An interdisciplinary community or project is made up of people from multiple disciplines and professions who are engaged in creating and applying new knowledge as they work together as equal stakeholders in addressing a common challenge. The key question is what new knowledge (of an academic discipline nature), which is outside the existing disciplines, is required to address the challenge. Aspects of the challenge cannot be addressed easily with existing
distributed knowledge, and new knowledge becomes a primary subgoal of addressing the common challenge. The nature of the challenge, either its scale or complexity, requires that many people have interactional expertise to improve their efficiency working across multiple disciplines as well as within the new interdisciplinary area. An interdisciplinarary person is a person with degrees from one or more academic disciplines with additional interactional expertise in one or more additional academic disciplines, and new knowledge that is claimed by more than one discipline. Over time, interdisciplinary work can lead to an increase or a decrease in the number of academic disciplines.

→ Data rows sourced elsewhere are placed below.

Lemma wp_write_head p act l Q s :
  bio_ok p act s -> log_ok l (k_log s) -> (length l <= 30)%nat ->
  act !! start = None -> (base.size act < NBUF)%nat ->
  P (k_disk s) -> P (<[start := hdr_write l (dblk (k_disk s) start)]> (k_disk s)) ->
  (forall s', bio_ok p act s' -> rest_eq p s s' ->
     k_disk s' = <[start := hdr_write l (dblk (k_disk s) start)]> (k_disk s) -> Q tt s') ->
  wpc (seq_rely p) C write_head Q s.
Proof.
  intros Hbio Hlog Hlen Hst Hsz HP HP' HQ. unfold write_head, getl, modb.
  wp_step. wp_step. wp_step. rewrite (lo_start _ _ Hlog), (lo_dev _ _ Hlog).
  change (u32 ROOTDEV) with ROOTDEV. rewrite (u32_small start) by (unfold LOGSIZE, MAXOPBLOCKS in *; lia).
  apply (wp_bread P p act); [done | unfold can_get; by rewrite Hst | unfold LOGSIZE, MAXOPBLOCKS in *; lia | done |].
  intros b s1 Hbio1 _ Hrest1 Hdk1. unfold content, refs in Hbio1. rewrite Hst in Hbio1.
  do 4 wp_step. rewrite (rest_eq_log _ _ _ Hrest1), (lo_n _ _ Hlog). set (d := dblk (k_disk s) start) in *.
  set (dat := fun i : nat => wr_entries 0 (take i l) (wr32 0 (Z.of_nat (length l)) d)).
  wp_step. eapply (wp_for_lh _ _ _ (fun i s' =>
    bio_ok p (<[start := mkAbuf b (dat (Z.to_nat i)) 1 true]> act) s' /\ rest_eq p s s' /\ k_disk s' = k_disk s)
    (Z.of_nat (length l))).
  - lia.
  - intros i s' Hi (_ & Hr & _). by rewrite (rest_eq_log _ _ _ Hr), (lo_n _ _ Hlog).
  - intros i s' Hi (Hb & Hr & Hd). wp_step.
    destruct (lookup_lt_is_Some_2 l (Z.to_nat i)) as [v Hv]; [lia|].
    apply (wp_lh_get _ _ l _ v); [by rewrite (rest_eq_log _ _ _ Hr) | lia | done |]. wp_step.
    split_and!; [|etrans; [exact Hr | apply rest_eq_bcache] | done].
    eapply (bio_ok_upd p _ start (mkAbuf b (dat (Z.to_nat i)) 1 true) _ (dat (Z.to_nat (i + 1))) 1 true) in Hb;
      [|by rewrite lookup_insert_eq | lia |].
    + rewrite insert_insert_eq in Hb. exact Hb.
    + unfold set_b_data, abuf_buf. simpl. f_equal. unfold dat.
      replace (Z.to_nat (i + 1)) with (S (Z.to_nat i)) by lia. rewrite (take_S_r _ _ _ Hv), wr_entries_snoc.
      rewrite length_take, Nat.min_l by lia. done.
  - pose proof (bio_ok_upd p _ start (mkAbuf b d 1 true) (fun bf => set_b_data (wr32 0 (Z.of_nat (length l)) (b_data bf)) bf)
      (dat 0%nat) 1 true s1 Hbio1 ltac:(by rewrite lookup_insert_eq) ltac:(lia) eq_refl) as Hb.
    rewrite insert_insert_eq in Hb. split_and!; [exact Hb | etrans; [exact Hrest1 | apply rest_eq_bcache] | done].
  - intros s2 (Hbio2 & Hrest2 & Hdk2). rewrite Nat2Z.id in Hbio2.
    assert (E : dat (length l) = hdr_write l d) by (unfold dat; by rewrite take_ge).
    rewrite E in Hbio2. set (a := mkAbuf b _ 1 true) in *. set (actb := <[start := a]> act) in *.
    assert (Ha : actb !! start = Some a) by (unfold actb; by rewrite lookup_insert_eq).
    wp_step. change b with (ab_idx a).
    apply (wp_bwrite P p actb start _ _ _ Hbio2 Ha); [done | unfold LOGSIZE, MAXOPBLOCKS in *; lia | by rewrite Hdk2 | by rewrite Hdk2 |].
    intros s3 Hbio3 Hrest3 Hdk3. rewrite Hdk2 in Hdk3.
    apply (wp_brelse P p actb start _ _ _ Hbio3 Ha); [done | by rewrite Hdk3, lookup_insert_eq |].
    unfold drop_ref, a at 1, actb. simpl. rewrite delete_insert_id by done.
    intros s4 Hbio4 Hrest4 Hdk4. apply HQ; [done | etrans; [exact Hrest2|]; by etrans | by rewrite Hdk4].
Qed.

(** The blocks of [l], and no others, are in use, pinned once each. *)
Definition pinned (l : list Z) (act : gmap Z abuf) : Prop :=
  (forall bn a, act !! bn = Some a -> bn ∈ l /\ ab_ref a = 1 /\ ab_lock a = false) /\
  (forall bn, bn ∈ l -> is_Some (act !! bn)).

Lemma pinned_size l act : NoDup l -> pinned l act -> (base.size act <= length l)%nat.
Proof.
  intros Hnd [H1 _]. rewrite <- size_dom, <- (size_list_to_set (C := gset Z)) by done.
  apply subseteq_size. intros bn Hbn. apply elem_of_dom in Hbn as [a Ha]. apply elem_of_list_to_set. by eapply H1.
Qed.

Lemma pinned_delete bn l act : NoDup (bn :: l) -> pinned (bn :: l) act -> pinned l (delete bn act).
Proof.
  intros Hd [H1 H2]. apply NoDup_cons in Hd as [Hn _]. split.
  - intros bn' a Ha. apply lookup_delete_Some in Ha as [Hne Ha]. destruct (H1 _ _ Ha) as [Hin ?].
    split; [|done]. by apply elem_of_cons in Hin as [->|].
  - intros bn' Hin. rewrite lookup_delete_ne by (intros ->; done). apply H2. by right.
Qed.

Lemma pinned_nil act : pinned [] act -> act = ∅.
Proof.
  intros [H _]. apply map_empty. intros bn. destruct (act !! bn) as [a|] eqn:E; [|done].
  apply H in E as [E _]. by apply elem_of_nil in E.
Qed.

Lemma pinned_log l act bn : loggable l -> pinned l act -> in_log bn -> act !! bn = None.
Proof.
  intros [Ho _] [H _] Hin. destruct (act !! bn) as [a|] eqn:E; [|done]. apply H in E as [E _].
  rewrite Forall_forall in Ho. by apply Ho in E as [_ ?].
Qed.

Lemma NoDup_drop {A} i (l : list A) : NoDup l -> NoDup (drop i l).
Proof. rewrite <- (take_drop i l) at 1. intros H. by apply NoDup_app in H as (_ & _ & H). Qed.

Lemma loggable_drop l i : loggable l -> loggable (drop i l).
Proof. intros [Ho Hl]. split; [by apply Forall_drop | rewrite length_drop; lia]. Qed.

Unlike multidisciplinarity which brings two or more disciplines together without any integration with each discipline approaching the problem from their own perspective, interdisciplinarity utilizes an integrated approach to solve those problems. Both multidisciplinary co-operation and interdisciplinary integration have same intent- providing practical solutions to practical problems either confined in the separateness of unidisciplinarity or inherent in present conditions of specialization. Indeed multidisciplinary co-operation has been always favored over interdisciplinary integration without very strong reasons. For example pharmaceutical companies have always preferred multidisciplinary team of computer scientist and biologist rather than recruiting interdisciplinary bioinformaticians. Although interdisciplinarity scientists are highly trained in several disciplines, but in general they are not considered as specialist for any of them. In case of systems biology, as Steve report, pharmaceutical companies want to recruit hard core mathematicians rather than trained systems biologist for very same argument that multidisciplinary team of mathematicians and biologist can have a better impact on the research. No doubt interdisciplinary trained scientist are good for solving problems, but they can not be hired for implementing solutions which require more than interdisciplinary approach or let say specialist. Contrary to that there is nothing which stops a trained specialist to be a generalist or interdisciplinary. Existing R&D environment in both academic and industry is preoccupied and optimized for the specialist as leading role while interdisciplinary trained scientist have their secondary roles. Ironically road to interdisciplinarity is one way or it is too early to predict that. At the end it does not matter if you are specialist or interdisciplinary, success depends on the passion to do the right things on right time, whatever you do be at best you will be always successful. It will be premature to say that interdisciplinary scientist will not get their place in a specialist world, even interdisciplinary scientist will turn into specialist some day. Just now pharmaceutical companies are playing safe as systems biology is an emerging discipline but is yet to prove itself.